(** Cached or not, the time written is the same, and the cache stays right. *)
Lemma FormatTime_spec errors t garbage sec usec :
  thread_ok errors t -> zlen garbage = LOG_SZ -> sec <> 0 -> tm_ok (localtime sec) -> 0 <= usec < 1000000 ->
  exists t' b, FormatTime localtime t (make_FixedBuffer garbage) sec usec = Some (t', b) /\
    thread_ok errors t' /\ fb_wf LOG_SZ b /\ contents b = time_text localtime sec usec.
Proof.
  intros [T1 T2 T3 T4 T5 T6] Hg Hs Htm Hu. destruct (empty_stream garbage Hg) as [W0 C0].
  destruct (second_text_spec _ Htm) as [L1 N1].
  destruct (decimal0_spec 6 usec) as [L2 N2]; [change (10 ^ Z.of_nat 6) with 1000000; lia|lia|].
  change (Z.of_nat 6) with 6 in L2. unfold FormatTime, time_text.
  destruct (Z.eqb_spec sec (t_lastSecond t)) as [E|E]; cbn [negb].
  - rewrite mem_read_ok by lia. cbn [mbind option_bind]. rewrite T2, <- E by (by rewrite <- E).
    destruct (put_string _ (second_text (localtime sec)) W0) as (b1 & -> & W1 & C1);
      [rewrite C0, L1; log_room|]. cbn [mbind option_bind].
    assert (snprintf 32 (decimal0 6 usec) = decimal0 6 usec) as ->.
    { unfold snprintf. apply firstn_all2. unfold zlen in L2. lia. }
    destruct (put_string b1 (decimal0 6 usec) W1) as (b2 & -> & W2 & C2);
      [rewrite C1, C0, zlen_app, L1, L2; log_room|]. cbn [mbind option_bind].
    destruct (put_string b2 (str " ") W2) as (b3 & E3 & W3 & C3);
      [rewrite C2, C1, C0, !zlen_app, L1, L2; log_room|].
    change (put LOG_SZ b2 (IChar " "%byte)) with (put LOG_SZ b2 (IString (str " "))). rewrite E3. cbn [mbind option_bind].
    exists t, b3. split_and!; [done|by split|done|]. rewrite C3, C2, C1, C0. by rewrite <- app_assoc.
  - assert (snprintf 64 (second_text (localtime sec) ++ decimal0 6 usec) = second_text (localtime sec) ++ decimal0 6 usec) as ->.
    { unfold snprintf. apply firstn_all2. rewrite length_app. unfold zlen in *. lia. }
    set (txt := second_text (localtime sec) ++ decimal0 6 usec).
    assert (zlen txt = 22) as Lt by (unfold txt; rewrite zlen_app; lia).
    assert (zlen (txt ++ [x00]) = 23) as Lt' by (rewrite zlen_app, Lt; done).
    rewrite mem_write_ok by lia. cbn [mbind option_bind]. rewrite overwrite_0, <- app_assoc.
    cbn [app]. rewrite cstr_app by (unfold txt; by apply Forall_app). rewrite check_bind_true by lia.
    cbn [puts]. destruct (put_string _ txt W0) as (b1 & -> & W1 & C1);
      [rewrite C0, Lt; log_room|]. cbn [mbind option_bind].
    destruct (put_string b1 (str " ") W1) as (b2 & -> & W2 & C2);
      [rewrite C1, C0, zlen_app, Lt; log_room|]. cbn [mbind option_bind].
    eexists _, b2. split_and!; [done| |done|].
    + split; cbn [t_timebuf t_lastSecond t_tidString t_tid t_tidLength t_name t_errorBuf]; try done.
      * rewrite zlen_app, zlen_cons, Lt. unfold zlen in *. rewrite length_drop. lia.
      * intros _. unfold slice. cbn [Z.to_nat drop]. unfold txt. rewrite <- app_assoc.
        apply take_app_length'. unfold zlen in L1. lia.
    + rewrite C2, C1, C0. unfold txt. cbn [app]. by rewrite <- app_assoc.
Qed.

Lemma decimal_tid : zlen (decimal gettid) <= 10.
Proof.
  destruct (decimal_spec gettid 10) as (ds & -> & _ & Hl); [change (10 ^ Z.of_nat 10) with 10000000000; lia|lia|].
  unfold zlen. rewrite length_rev, length_map. lia.
Qed.

Lemma tid_spec errors t :
  thread_ok errors t -> exists t', tid gettid t = Some t' /\ thread_ok errors t' /\
    mem_read (t_tidString t') 0 (t_tidLength t') = Some (decimal gettid).
Proof.
  intros [T1 T2 T3 T4 T5 T6]. unfold tid, cacheTid. pose proof decimal_tid. pose proof (zlen_nonneg (decimal gettid)).
  destruct (Z.eqb_spec (t_tid t) 0) as [E|E]; [|exists t; split_and!; [done|by split|by apply T4]].
  rewrite mem_write_ok by lia. cbn [mbind option_bind].
  assert (mem_read (overwrite 0 (decimal gettid) (t_tidString t)) 0 (zlen (decimal gettid)) = Some (decimal gettid)) as Er.
  { rewrite mem_read_ok by (rewrite ?zlen_overwrite; lia). by rewrite slice_overwrite_eq by lia. }
  eexists. split_and!; [done| |exact Er]. split; try done. cbn [t_tidString]. rewrite zlen_overwrite; lia.
Qed.

Lemma level_texts level : (level_value level < 8)%nat ->
  exists n c, s_log_level_names_ !! level_value level = Some n /\ g_logLevelColor !! level_value level = Some c /\
    zlen n <= 9 /\ zlen c <= 7.
Proof. intros Hl. destruct level; cbn in Hl; try lia; eexists _, _; split_and!; done. Qed.

(** The constructor streams the time and the prefix. *)
Lemma make_Logger_eq errors t level sec usec garbage :
  thread_ok errors t -> (level_value level < 8)%nat -> zlen garbage = LOG_SZ -> sec <> 0 -> tm_ok (localtime sec) ->
  0 <= usec < 1000000 ->
  exists t' b, thread_ok errors t' /\ fb_wf LOG_SZ b /\ contents b = time_text localtime sec usec /\
    make_Logger localtime gettid need_color_ t level sec usec garbage =
    (stream_ ← puts LOG_SZ b (prefix_items gettid need_color_ name level); Some (t', stream_)).
Proof.
  intros Ht Hl Hg Hs Htm Hu. unfold make_Logger, prefix_items.
  destruct (FormatTime_spec errors t garbage sec usec) as (t1 & b & -> & Ht1 & Hwf & Hc); try done. cbn [mbind option_bind].
  destruct (tid_spec errors t1 Ht1) as (t2 & -> & Ht2 & Er). cbn [mbind option_bind]. rewrite Er. cbn [mbind option_bind].
  destruct (level_texts level Hl) as (n & c & -> & -> & _). cbn [mbind option_bind from_option].
  exists t2, b. split_and!; try done. rewrite (th_name _ _ _ _ _ Ht2). rewrite puts_app.
  destruct (puts LOG_SZ b _) as [b1|]; [|done]. cbn [mbind option_bind]. rewrite puts_app.
  destruct name as [nm|]; (destruct (puts LOG_SZ b1 _) as [b2|]; [|done]); cbn [mbind option_bind]; by destruct need_color_.
Qed.

Lemma foldl_no_slash acc l : Forall (fun x => x <> "/"%byte) l ->
  foldl (fun acc x => if decide (x = "/"%byte) then [] else acc ++ [x]) acc l = acc ++ l.
Proof.
  intros Hl. revert acc. induction Hl as [|x l Hx _ IH]; intros acc; cbn; [by rewrite app_nil_r|].
  rewrite decide_False by done. rewrite IH. by rewrite <- app_assoc.
Qed.

Lemma spec_basename_cut a b : Forall (fun x => x <> "/"%byte) b -> spec_basename (a ++ "/"%byte :: b) = b.
Proof.
  intros Hb. unfold spec_basename. rewrite foldl_app. cbn [foldl]. rewrite decide_True by done.
  by rewrite foldl_no_slash.
Qed.

Lemma basename_spec f : f <> [] -> zlen f < 2 ^ 63 -> basename_ f = Some (spec_basename f).
Proof.
  intros Hne Hl. pose proof (view_of_wf f Hl) as Hv. pose proof (content_view_of f) as Hcv.
  assert (0 < zlen f) as Hpos by (destruct f; [done|rewrite zlen_cons; pose proof (zlen_nonneg f); lia]).
  assert (exists r, rfind_char (view_of f) "/"%byte npos = Some r /\
    last_in (fun i => f !! Z.to_nat i = Some "/"%byte) 0 (zlen f - 1) r) as (r & Er & Hr).
  { unfold rfind_char, npos, npos64. change (StringView.len_ (view_of f)) with (zlen f). rewrite u64_id, Z.min_l by lia.
    apply scan_down_spec; [unfold down_fuel, zlen in *; cbn [block view_of]; lia|].
    intros i Hi. destruct (sv_at_Some (view_of f) i Hv) as (x & -> & Hx); [cbn; lia|]. rewrite Hcv in Hx.
    cbn [mbind option_bind]. eexists. split; [done|]. rewrite bool_decide_eq_true, Hx. split; [by intros ->|by intros [=]]. }
  unfold basename_. rewrite Er. cbn [mbind option_bind]. destruct Hr as [[-> Hn]|(Hr & Hat & Hn)].
  - rewrite Z.eqb_refl. cbn [negb]. rewrite ToString_content, Hcv by done. f_equal. unfold spec_basename.
    rewrite foldl_no_slash; [done|]. apply Forall_lookup. intros i x Hx ->.
    apply (Hn (Z.of_nat i)); [pose proof (lookup_lt_Some _ _ _ Hx); unfold zlen; lia|by rewrite Nat2Z.id].
  - rewrite (proj2 (Z.eqb_neq _ _)) by (unfold npos, npos64; lia). cbn [negb mbind option_bind].
    destruct (substr_wf (view_of f) (r + 1) npos Hv) as [Hsw Hsc]; [cbn; lia|unfold npos, npos64; lia|].
    rewrite ToString_content, Hsc, Hcv by done. f_equal. change (StringView.len_ (view_of f)) with (zlen f).
    rewrite Z.min_r by (unfold npos, npos64; lia). rewrite <- drop_slice_eq by lia.
    rewrite <- (take_drop_middle f (Z.to_nat r) "/"%byte Hat) at 2.
    replace (Z.to_nat (r + 1)) with (S (Z.to_nat r)) by lia. rewrite spec_basename_cut; [done|].
    apply Forall_lookup. intros i x Hx ->. rewrite lookup_drop in Hx. pose proof (lookup_lt_Some _ _ _ Hx).
    apply (Hn (Z.of_nat (S (Z.to_nat r) + i))); [unfold zlen; lia|by rewrite Nat2Z.id].
Qed.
****************************************
# YOUR OBJECTIVE
Transcribe the records above exactly, beginning at the line that contains "exists t' b, thread_ok" and ending with the line that contains "intros Ht Hl", both included, and nothing else.

# RESULT FOR THIS EXERCISE
  exists t' b, thread_ok errors t' /\ fb_wf LOG_SZ b /\ contents b = time_text localtime sec usec /\
    make_Logger localtime gettid need_color_ t level sec usec garbage =
    (stream_ ← puts LOG_SZ b (prefix_items gettid need_color_ name level); Some (t', stream_)).
Proof.
  intros Ht Hl Hg Hs Htm Hu. unfold make_Logger, prefix_items.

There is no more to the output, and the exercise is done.